- **What you will do**:
Below are entries. Copy exactly the lines running from the line that holds "Forall elem_ok (gpt_partition_doc" to the line that holds "by (by rewrite Eg, take_drop).", with both ends included.

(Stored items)
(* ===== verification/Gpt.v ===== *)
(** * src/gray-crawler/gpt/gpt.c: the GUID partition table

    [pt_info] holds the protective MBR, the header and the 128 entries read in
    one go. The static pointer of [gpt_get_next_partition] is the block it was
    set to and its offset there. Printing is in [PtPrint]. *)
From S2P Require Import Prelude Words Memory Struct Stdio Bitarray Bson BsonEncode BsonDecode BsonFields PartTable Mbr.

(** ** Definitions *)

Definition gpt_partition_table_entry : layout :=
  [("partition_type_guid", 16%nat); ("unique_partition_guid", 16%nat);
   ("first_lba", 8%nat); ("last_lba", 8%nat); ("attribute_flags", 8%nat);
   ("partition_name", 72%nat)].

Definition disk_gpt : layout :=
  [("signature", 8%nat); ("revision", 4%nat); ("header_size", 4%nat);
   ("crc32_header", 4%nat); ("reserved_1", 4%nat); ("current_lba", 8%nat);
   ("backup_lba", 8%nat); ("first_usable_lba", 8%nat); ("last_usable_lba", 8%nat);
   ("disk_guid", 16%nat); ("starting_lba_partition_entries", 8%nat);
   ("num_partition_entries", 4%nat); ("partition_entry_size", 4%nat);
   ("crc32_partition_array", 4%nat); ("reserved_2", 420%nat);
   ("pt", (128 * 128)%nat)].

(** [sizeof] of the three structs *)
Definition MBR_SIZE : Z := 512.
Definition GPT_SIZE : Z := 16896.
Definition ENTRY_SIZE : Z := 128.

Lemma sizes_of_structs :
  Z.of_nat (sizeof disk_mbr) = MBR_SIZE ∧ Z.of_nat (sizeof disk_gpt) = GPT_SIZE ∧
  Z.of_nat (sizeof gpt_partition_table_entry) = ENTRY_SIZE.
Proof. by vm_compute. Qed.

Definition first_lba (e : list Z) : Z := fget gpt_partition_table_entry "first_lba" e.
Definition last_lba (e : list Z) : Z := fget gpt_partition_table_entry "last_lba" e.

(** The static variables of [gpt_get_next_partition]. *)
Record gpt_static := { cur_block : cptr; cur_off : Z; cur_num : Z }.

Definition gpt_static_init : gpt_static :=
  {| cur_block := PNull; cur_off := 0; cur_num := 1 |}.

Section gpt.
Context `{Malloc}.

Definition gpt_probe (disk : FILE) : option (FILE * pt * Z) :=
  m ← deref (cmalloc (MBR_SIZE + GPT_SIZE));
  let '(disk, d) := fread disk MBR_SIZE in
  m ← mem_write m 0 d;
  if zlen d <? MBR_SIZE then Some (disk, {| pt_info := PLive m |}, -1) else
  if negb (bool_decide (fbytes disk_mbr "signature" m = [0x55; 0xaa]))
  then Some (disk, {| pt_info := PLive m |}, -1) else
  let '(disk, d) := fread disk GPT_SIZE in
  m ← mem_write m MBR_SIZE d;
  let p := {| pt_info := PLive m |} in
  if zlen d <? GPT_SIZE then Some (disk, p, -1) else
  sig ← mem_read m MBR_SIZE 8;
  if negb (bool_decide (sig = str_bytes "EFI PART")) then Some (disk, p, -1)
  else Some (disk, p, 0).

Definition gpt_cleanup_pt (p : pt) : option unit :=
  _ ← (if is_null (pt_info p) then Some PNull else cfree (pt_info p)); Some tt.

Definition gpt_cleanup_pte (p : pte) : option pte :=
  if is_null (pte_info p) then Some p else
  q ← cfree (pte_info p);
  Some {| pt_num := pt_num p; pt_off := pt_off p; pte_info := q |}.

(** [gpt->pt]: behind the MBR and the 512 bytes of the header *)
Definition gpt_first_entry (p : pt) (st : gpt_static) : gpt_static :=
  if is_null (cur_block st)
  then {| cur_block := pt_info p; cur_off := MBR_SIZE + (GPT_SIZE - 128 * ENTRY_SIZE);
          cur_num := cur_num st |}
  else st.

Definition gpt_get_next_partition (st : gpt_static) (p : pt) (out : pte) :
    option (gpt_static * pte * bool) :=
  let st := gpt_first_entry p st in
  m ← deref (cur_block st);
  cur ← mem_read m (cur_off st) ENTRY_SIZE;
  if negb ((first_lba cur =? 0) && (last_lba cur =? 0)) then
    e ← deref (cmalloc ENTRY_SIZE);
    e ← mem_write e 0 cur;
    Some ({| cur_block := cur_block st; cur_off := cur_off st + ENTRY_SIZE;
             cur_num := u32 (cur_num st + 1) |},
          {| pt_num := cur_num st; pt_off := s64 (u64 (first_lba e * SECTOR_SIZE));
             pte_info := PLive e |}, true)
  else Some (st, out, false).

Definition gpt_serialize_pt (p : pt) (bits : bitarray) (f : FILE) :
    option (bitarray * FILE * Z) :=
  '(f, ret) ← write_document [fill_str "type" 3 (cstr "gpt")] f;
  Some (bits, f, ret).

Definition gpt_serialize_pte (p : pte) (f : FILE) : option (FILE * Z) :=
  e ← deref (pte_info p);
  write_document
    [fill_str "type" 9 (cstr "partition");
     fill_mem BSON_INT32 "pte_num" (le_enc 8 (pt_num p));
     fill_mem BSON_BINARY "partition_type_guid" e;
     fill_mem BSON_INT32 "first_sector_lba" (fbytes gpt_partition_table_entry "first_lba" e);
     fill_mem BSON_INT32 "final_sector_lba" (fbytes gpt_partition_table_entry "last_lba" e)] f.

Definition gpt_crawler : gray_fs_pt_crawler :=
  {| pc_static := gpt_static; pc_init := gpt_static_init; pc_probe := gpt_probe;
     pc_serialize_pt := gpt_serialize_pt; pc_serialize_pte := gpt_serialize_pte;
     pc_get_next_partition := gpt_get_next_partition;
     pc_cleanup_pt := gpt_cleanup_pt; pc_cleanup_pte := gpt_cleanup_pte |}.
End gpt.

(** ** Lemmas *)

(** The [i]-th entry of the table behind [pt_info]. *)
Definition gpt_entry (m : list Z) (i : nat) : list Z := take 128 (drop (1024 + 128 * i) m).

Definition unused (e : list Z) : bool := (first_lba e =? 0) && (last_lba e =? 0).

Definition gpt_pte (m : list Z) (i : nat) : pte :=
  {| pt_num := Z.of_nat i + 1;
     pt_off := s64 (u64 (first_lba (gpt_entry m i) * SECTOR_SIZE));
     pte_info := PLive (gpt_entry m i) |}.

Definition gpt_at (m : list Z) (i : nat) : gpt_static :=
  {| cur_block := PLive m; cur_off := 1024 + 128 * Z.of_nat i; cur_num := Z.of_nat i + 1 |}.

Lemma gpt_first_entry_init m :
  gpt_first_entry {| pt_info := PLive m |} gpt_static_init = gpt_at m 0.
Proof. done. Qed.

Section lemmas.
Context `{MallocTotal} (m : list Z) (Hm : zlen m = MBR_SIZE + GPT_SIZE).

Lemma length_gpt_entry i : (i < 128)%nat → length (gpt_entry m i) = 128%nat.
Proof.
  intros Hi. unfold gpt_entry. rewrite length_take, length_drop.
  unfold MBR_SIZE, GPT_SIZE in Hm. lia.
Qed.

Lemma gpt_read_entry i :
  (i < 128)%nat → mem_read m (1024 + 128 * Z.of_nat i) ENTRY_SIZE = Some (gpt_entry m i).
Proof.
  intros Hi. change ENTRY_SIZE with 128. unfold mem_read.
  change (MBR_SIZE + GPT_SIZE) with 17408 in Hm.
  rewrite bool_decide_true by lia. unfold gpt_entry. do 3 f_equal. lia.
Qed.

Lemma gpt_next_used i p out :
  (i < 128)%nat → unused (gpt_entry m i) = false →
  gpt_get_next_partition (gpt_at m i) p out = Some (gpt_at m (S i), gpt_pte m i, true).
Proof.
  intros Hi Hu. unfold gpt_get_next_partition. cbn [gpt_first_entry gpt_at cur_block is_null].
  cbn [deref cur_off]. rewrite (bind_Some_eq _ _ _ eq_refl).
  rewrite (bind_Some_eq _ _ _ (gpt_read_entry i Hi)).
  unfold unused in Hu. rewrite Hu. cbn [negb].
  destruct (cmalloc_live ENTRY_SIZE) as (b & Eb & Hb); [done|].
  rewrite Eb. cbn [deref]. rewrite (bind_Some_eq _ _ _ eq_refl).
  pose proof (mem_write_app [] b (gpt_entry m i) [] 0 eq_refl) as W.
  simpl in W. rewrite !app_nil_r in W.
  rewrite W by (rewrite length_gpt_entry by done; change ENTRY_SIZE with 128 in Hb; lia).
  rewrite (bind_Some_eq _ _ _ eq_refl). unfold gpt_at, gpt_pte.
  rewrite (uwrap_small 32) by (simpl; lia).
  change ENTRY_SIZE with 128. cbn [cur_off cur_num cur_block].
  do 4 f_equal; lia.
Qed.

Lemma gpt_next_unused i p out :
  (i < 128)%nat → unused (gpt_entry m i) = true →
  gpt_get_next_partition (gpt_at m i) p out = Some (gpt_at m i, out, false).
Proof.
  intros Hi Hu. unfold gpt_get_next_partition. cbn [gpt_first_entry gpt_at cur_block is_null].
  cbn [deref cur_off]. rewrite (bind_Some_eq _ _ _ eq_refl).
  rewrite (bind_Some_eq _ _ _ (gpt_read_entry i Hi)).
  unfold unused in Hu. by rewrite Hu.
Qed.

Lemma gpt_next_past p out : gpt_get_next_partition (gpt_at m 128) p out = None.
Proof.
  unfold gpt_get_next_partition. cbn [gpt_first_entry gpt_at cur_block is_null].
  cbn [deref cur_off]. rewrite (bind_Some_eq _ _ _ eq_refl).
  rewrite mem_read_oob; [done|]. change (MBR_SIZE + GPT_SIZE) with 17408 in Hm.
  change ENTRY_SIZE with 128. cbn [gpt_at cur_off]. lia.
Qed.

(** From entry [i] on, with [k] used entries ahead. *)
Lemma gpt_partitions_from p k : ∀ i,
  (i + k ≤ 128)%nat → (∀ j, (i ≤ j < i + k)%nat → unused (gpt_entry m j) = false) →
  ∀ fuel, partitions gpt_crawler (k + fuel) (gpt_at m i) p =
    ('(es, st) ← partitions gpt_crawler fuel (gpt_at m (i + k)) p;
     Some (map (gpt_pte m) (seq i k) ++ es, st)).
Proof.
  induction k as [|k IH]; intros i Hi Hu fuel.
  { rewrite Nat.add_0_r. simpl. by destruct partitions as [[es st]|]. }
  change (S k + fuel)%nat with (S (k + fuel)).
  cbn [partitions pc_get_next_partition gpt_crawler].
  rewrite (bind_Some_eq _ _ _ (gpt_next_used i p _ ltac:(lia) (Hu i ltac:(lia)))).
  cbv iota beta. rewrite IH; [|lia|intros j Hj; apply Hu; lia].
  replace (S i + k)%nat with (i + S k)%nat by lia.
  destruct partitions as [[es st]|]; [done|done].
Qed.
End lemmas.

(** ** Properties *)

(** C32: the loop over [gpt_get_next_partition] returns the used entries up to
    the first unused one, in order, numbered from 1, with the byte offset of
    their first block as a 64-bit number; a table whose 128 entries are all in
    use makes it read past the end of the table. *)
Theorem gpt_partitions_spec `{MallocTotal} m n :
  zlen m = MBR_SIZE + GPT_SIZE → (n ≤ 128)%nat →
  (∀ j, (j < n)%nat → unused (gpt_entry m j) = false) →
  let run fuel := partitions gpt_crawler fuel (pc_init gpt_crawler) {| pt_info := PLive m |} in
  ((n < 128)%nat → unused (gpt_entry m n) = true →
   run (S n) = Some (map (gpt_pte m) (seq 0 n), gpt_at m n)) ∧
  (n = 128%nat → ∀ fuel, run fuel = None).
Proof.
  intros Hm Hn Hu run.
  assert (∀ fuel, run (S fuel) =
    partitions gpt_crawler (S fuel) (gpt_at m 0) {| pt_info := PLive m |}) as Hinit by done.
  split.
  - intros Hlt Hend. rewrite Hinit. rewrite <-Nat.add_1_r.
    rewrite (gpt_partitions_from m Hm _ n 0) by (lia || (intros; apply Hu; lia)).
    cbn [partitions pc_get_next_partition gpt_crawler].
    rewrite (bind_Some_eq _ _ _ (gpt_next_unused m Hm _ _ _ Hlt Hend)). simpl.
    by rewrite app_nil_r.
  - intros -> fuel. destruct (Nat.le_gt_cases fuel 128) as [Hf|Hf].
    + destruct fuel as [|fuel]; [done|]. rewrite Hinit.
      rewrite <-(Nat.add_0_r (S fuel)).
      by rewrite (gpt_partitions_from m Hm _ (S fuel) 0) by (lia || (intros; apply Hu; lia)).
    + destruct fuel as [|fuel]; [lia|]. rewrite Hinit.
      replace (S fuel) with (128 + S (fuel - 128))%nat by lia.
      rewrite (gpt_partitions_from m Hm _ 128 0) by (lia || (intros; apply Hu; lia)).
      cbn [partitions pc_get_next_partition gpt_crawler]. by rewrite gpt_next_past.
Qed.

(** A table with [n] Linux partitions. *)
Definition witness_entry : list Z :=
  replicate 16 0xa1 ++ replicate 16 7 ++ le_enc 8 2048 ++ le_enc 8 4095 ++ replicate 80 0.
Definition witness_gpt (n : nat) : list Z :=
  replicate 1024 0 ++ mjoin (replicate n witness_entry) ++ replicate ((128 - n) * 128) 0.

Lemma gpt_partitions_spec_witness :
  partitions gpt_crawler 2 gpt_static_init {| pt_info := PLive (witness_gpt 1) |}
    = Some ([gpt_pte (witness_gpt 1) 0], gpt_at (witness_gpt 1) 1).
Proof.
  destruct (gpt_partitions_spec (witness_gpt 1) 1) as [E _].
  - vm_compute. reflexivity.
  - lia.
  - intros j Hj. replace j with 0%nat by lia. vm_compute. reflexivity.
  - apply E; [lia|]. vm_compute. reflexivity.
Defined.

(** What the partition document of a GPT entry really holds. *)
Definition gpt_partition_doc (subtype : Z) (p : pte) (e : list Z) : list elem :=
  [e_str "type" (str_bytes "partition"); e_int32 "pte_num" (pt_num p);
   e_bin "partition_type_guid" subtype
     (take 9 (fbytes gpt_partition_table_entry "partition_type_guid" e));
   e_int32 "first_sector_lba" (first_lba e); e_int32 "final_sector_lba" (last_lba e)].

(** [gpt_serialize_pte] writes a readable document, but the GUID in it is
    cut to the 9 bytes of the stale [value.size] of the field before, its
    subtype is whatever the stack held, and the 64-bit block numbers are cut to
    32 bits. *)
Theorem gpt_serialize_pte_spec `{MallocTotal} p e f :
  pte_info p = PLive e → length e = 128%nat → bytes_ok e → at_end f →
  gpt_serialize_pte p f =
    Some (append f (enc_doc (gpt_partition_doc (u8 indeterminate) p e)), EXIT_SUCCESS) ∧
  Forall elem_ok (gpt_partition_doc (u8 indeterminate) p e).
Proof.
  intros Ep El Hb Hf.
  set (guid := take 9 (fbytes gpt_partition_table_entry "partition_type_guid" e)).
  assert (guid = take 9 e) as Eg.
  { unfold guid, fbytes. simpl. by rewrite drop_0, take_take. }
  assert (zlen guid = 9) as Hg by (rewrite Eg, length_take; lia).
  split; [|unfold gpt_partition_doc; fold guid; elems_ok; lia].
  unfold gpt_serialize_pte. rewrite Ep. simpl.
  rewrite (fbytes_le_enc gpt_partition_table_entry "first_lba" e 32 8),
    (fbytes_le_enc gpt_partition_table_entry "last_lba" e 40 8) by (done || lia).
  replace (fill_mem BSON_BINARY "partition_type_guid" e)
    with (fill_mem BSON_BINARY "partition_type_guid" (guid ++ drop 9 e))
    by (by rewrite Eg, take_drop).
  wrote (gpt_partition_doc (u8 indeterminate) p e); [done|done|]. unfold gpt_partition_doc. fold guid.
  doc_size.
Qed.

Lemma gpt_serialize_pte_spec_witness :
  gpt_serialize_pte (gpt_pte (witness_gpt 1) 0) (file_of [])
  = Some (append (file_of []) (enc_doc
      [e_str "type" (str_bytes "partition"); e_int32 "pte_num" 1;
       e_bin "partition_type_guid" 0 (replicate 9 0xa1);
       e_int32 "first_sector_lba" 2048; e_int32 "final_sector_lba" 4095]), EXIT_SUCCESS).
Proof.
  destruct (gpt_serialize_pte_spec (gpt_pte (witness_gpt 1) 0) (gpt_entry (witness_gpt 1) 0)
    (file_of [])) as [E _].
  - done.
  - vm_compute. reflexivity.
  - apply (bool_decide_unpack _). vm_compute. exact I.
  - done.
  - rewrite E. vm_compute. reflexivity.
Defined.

* * *

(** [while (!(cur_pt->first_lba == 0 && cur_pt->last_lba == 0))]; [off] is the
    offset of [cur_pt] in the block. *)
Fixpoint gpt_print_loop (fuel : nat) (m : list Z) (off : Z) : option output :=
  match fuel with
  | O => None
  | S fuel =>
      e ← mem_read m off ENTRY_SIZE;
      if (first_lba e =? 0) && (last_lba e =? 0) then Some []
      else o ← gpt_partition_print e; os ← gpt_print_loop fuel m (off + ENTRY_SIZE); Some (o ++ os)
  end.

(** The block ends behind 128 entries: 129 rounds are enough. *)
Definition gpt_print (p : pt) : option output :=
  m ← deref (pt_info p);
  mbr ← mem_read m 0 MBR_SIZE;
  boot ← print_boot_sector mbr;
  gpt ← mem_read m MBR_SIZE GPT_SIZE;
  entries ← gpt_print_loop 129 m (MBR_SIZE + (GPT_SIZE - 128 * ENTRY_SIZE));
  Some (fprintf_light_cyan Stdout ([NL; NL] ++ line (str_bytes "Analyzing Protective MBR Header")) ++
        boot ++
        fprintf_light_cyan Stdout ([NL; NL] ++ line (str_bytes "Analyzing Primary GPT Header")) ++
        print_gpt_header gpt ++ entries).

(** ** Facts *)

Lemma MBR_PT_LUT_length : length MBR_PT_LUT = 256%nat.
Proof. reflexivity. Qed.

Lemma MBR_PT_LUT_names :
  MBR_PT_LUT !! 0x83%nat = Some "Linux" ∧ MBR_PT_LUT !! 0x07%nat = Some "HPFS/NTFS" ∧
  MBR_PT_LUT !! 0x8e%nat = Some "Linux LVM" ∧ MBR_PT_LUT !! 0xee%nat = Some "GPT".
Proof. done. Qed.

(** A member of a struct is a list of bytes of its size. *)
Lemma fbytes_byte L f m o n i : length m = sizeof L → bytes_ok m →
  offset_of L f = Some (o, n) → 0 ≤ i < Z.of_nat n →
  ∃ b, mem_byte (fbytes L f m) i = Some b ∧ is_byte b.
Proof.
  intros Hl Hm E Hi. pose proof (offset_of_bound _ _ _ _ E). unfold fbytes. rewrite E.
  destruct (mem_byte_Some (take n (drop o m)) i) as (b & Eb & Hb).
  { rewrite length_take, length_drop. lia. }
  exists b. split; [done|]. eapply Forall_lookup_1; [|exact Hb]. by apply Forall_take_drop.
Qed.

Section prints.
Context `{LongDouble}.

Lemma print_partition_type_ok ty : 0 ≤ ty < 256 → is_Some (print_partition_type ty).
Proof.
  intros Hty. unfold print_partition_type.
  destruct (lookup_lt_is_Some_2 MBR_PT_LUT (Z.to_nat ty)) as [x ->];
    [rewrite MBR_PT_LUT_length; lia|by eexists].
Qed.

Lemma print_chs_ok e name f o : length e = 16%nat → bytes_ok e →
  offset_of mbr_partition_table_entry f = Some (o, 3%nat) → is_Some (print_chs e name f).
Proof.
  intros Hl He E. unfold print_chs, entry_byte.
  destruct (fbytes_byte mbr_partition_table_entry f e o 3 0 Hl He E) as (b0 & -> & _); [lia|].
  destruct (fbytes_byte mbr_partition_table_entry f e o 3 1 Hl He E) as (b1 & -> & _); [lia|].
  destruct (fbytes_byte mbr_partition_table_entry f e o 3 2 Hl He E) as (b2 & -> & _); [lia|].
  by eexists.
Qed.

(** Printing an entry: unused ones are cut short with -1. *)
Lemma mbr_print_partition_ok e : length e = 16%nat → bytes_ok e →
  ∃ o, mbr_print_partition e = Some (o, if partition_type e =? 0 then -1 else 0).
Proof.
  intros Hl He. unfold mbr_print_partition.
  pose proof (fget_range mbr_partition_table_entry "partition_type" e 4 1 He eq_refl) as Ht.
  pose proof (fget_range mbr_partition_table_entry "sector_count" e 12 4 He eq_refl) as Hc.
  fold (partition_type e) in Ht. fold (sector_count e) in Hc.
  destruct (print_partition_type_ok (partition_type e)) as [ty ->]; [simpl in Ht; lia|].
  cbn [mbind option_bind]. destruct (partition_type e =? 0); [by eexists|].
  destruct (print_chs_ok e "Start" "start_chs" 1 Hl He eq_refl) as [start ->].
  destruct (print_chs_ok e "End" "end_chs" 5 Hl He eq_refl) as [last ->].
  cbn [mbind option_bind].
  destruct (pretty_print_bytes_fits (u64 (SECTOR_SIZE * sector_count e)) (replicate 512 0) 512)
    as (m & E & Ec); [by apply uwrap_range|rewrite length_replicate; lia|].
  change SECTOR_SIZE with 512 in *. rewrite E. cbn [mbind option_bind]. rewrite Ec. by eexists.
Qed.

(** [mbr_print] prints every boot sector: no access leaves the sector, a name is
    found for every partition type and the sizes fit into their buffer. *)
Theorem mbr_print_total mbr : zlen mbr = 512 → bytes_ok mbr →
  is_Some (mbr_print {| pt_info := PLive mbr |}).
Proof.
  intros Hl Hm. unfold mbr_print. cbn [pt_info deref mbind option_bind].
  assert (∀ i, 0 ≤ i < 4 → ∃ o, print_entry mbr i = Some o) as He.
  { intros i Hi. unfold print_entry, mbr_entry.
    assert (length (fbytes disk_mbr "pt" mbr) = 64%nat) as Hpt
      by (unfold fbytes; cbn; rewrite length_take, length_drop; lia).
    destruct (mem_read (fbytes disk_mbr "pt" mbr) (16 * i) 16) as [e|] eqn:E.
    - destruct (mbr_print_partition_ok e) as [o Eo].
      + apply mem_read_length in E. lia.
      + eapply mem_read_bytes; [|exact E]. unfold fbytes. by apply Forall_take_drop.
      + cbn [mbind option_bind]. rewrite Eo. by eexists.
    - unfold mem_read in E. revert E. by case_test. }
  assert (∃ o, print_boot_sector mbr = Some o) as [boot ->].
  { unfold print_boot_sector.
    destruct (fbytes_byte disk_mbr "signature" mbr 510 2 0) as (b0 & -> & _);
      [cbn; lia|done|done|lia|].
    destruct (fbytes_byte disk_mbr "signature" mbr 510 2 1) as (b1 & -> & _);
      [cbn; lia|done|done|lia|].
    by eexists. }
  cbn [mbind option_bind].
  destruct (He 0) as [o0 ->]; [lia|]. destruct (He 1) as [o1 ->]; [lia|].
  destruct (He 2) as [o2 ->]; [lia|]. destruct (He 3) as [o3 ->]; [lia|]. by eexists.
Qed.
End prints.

- **Solution below**:
  Forall elem_ok (gpt_partition_doc (u8 indeterminate) p e).
Proof.
  intros Ep El Hb Hf.
  set (guid := take 9 (fbytes gpt_partition_table_entry "partition_type_guid" e)).
  assert (guid = take 9 e) as Eg.
  { unfold guid, fbytes. simpl. by rewrite drop_0, take_take. }
  assert (zlen guid = 9) as Hg by (rewrite Eg, length_take; lia).
  split; [|unfold gpt_partition_doc; fold guid; elems_ok; lia].
  unfold gpt_serialize_pte. rewrite Ep. simpl.
  rewrite (fbytes_le_enc gpt_partition_table_entry "first_lba" e 32 8),
    (fbytes_le_enc gpt_partition_table_entry "last_lba" e 40 8) by (done || lia).
  replace (fill_mem BSON_BINARY "partition_type_guid" e)
    with (fill_mem BSON_BINARY "partition_type_guid" (guid ++ drop 9 e))
    by (by rewrite Eg, take_drop).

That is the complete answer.